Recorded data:
--------------------------------------------------
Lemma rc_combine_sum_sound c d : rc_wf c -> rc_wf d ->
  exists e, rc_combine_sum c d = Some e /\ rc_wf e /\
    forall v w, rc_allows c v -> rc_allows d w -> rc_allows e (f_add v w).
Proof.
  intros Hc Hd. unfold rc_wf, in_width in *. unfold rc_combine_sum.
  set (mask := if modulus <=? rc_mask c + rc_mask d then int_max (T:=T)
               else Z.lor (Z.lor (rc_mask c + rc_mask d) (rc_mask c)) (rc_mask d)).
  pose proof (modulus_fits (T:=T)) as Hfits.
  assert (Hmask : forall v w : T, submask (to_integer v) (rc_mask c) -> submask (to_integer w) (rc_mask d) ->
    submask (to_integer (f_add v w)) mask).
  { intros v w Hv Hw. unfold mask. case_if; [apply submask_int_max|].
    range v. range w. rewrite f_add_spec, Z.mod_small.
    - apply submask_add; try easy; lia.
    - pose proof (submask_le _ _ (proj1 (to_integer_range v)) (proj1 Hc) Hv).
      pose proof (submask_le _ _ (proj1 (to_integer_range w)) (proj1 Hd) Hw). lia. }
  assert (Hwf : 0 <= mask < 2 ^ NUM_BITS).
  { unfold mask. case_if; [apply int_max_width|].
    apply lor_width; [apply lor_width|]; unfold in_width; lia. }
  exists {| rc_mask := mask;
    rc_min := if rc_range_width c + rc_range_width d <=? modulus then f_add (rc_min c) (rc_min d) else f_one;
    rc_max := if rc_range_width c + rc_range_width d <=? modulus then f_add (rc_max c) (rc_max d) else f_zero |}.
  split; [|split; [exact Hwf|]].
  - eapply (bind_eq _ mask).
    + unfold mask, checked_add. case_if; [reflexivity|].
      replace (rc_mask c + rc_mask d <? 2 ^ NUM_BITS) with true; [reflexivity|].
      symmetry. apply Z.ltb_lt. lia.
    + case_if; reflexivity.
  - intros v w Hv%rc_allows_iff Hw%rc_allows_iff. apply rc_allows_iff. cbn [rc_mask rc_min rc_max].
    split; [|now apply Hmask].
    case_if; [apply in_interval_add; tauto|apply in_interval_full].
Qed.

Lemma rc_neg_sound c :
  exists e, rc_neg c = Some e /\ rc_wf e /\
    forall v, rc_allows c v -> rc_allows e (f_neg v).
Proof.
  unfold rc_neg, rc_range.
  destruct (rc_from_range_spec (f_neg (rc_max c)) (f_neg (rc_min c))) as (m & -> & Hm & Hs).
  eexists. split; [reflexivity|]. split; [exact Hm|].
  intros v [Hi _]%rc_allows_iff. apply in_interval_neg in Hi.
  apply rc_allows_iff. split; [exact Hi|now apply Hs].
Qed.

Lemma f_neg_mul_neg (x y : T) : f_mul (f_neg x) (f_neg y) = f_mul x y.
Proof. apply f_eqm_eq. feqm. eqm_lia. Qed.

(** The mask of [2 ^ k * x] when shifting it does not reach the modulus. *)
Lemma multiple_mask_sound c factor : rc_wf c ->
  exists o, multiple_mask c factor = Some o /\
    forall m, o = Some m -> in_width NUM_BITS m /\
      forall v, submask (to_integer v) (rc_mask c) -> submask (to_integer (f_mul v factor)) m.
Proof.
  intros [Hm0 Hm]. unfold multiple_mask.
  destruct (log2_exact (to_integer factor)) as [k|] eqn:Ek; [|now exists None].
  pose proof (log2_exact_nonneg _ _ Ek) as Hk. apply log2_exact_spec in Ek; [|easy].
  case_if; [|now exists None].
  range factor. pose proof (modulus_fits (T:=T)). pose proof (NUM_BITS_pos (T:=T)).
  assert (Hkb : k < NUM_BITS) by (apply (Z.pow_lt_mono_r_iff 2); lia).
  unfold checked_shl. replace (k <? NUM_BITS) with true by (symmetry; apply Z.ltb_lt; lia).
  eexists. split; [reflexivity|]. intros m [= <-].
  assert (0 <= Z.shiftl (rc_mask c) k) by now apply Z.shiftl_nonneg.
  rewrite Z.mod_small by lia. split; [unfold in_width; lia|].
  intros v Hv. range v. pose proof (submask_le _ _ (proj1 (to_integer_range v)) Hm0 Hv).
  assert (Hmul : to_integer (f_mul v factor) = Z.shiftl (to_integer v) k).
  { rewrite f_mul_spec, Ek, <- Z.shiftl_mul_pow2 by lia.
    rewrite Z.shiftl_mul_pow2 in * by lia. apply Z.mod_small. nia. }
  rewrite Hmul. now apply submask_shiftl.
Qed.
--------------------------------------------------
» **THE TASK**
Transcribe, exactly as written, all lines of the entries above from the first to the one containing "- apply submask_add; try easy; lia.", and no more.

» **TASK SOLUTION**
Lemma rc_combine_sum_sound c d : rc_wf c -> rc_wf d ->
  exists e, rc_combine_sum c d = Some e /\ rc_wf e /\
    forall v w, rc_allows c v -> rc_allows d w -> rc_allows e (f_add v w).
Proof.
  intros Hc Hd. unfold rc_wf, in_width in *. unfold rc_combine_sum.
  set (mask := if modulus <=? rc_mask c + rc_mask d then int_max (T:=T)
               else Z.lor (Z.lor (rc_mask c + rc_mask d) (rc_mask c)) (rc_mask d)).
  pose proof (modulus_fits (T:=T)) as Hfits.
  assert (Hmask : forall v w : T, submask (to_integer v) (rc_mask c) -> submask (to_integer w) (rc_mask d) ->
    submask (to_integer (f_add v w)) mask).
  { intros v w Hv Hw. unfold mask. case_if; [apply submask_int_max|].
    range v. range w. rewrite f_add_spec, Z.mod_small.
    - apply submask_add; try easy; lia.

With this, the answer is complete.